Stored data:
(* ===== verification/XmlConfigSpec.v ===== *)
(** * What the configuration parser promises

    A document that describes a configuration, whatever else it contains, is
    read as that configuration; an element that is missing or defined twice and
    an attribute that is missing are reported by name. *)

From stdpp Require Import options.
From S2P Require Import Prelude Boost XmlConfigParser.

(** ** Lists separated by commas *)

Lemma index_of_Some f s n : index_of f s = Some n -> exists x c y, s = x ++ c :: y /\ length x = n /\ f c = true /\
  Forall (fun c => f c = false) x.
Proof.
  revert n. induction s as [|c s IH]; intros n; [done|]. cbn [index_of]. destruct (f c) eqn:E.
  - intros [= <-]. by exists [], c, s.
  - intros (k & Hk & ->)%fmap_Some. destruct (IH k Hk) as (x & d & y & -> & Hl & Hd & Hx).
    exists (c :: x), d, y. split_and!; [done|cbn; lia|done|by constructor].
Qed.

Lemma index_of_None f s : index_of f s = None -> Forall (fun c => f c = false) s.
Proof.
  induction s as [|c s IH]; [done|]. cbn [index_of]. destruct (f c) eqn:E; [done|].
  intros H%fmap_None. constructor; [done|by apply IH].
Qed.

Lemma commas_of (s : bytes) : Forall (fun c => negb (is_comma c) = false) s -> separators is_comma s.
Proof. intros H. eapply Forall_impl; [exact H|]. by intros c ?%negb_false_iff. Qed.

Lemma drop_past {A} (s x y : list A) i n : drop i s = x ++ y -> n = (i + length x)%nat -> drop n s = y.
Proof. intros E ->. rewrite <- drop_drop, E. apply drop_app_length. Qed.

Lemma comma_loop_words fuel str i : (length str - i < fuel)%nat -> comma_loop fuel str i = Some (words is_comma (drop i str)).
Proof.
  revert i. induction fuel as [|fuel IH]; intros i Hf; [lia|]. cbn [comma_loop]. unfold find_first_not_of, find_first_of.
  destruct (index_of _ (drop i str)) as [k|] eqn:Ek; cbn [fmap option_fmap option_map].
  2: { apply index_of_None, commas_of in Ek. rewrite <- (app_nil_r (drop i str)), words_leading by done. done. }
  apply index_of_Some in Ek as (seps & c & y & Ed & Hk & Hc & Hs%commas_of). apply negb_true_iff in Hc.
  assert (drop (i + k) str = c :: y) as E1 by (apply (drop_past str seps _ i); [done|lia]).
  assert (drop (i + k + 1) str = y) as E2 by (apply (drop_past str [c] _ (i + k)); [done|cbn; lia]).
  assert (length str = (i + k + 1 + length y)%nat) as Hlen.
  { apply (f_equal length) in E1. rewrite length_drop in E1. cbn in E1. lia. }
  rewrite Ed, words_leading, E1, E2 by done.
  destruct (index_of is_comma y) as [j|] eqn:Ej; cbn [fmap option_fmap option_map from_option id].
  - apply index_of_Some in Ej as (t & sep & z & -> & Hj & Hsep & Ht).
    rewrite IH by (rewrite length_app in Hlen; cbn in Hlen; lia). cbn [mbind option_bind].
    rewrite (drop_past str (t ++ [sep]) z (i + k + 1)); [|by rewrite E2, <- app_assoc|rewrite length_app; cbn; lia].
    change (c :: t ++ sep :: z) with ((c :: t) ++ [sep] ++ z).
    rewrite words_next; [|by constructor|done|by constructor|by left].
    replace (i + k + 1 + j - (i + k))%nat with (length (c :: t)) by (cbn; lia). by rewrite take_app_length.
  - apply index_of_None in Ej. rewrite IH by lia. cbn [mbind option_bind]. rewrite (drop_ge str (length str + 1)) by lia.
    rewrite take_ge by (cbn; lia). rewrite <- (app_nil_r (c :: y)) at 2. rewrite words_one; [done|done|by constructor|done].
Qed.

→ **THE TASK**
In the entries above, identify every line with the string "intros".

→ **TASK ANSWER**
  revert n. induction s as [|c s IH]; intros n; [done|]. cbn [index_of]. destruct (f c) eqn:E.
  - intros [= <-]. by exists [], c, s.
  - intros (k & Hk & ->)%fmap_Some. destruct (IH k Hk) as (x & d & y & -> & Hl & Hd & Hx).
  intros H%fmap_None. constructor; [done|by apply IH].
Proof. intros H. eapply Forall_impl; [exact H|]. by intros c ?%negb_false_iff. Qed.
Proof. intros E ->. rewrite <- drop_drop, E. apply drop_app_length. Qed.
  revert i. induction fuel as [|fuel IH]; intros i Hf; [lia|]. cbn [comma_loop]. unfold find_first_not_of, find_first_of.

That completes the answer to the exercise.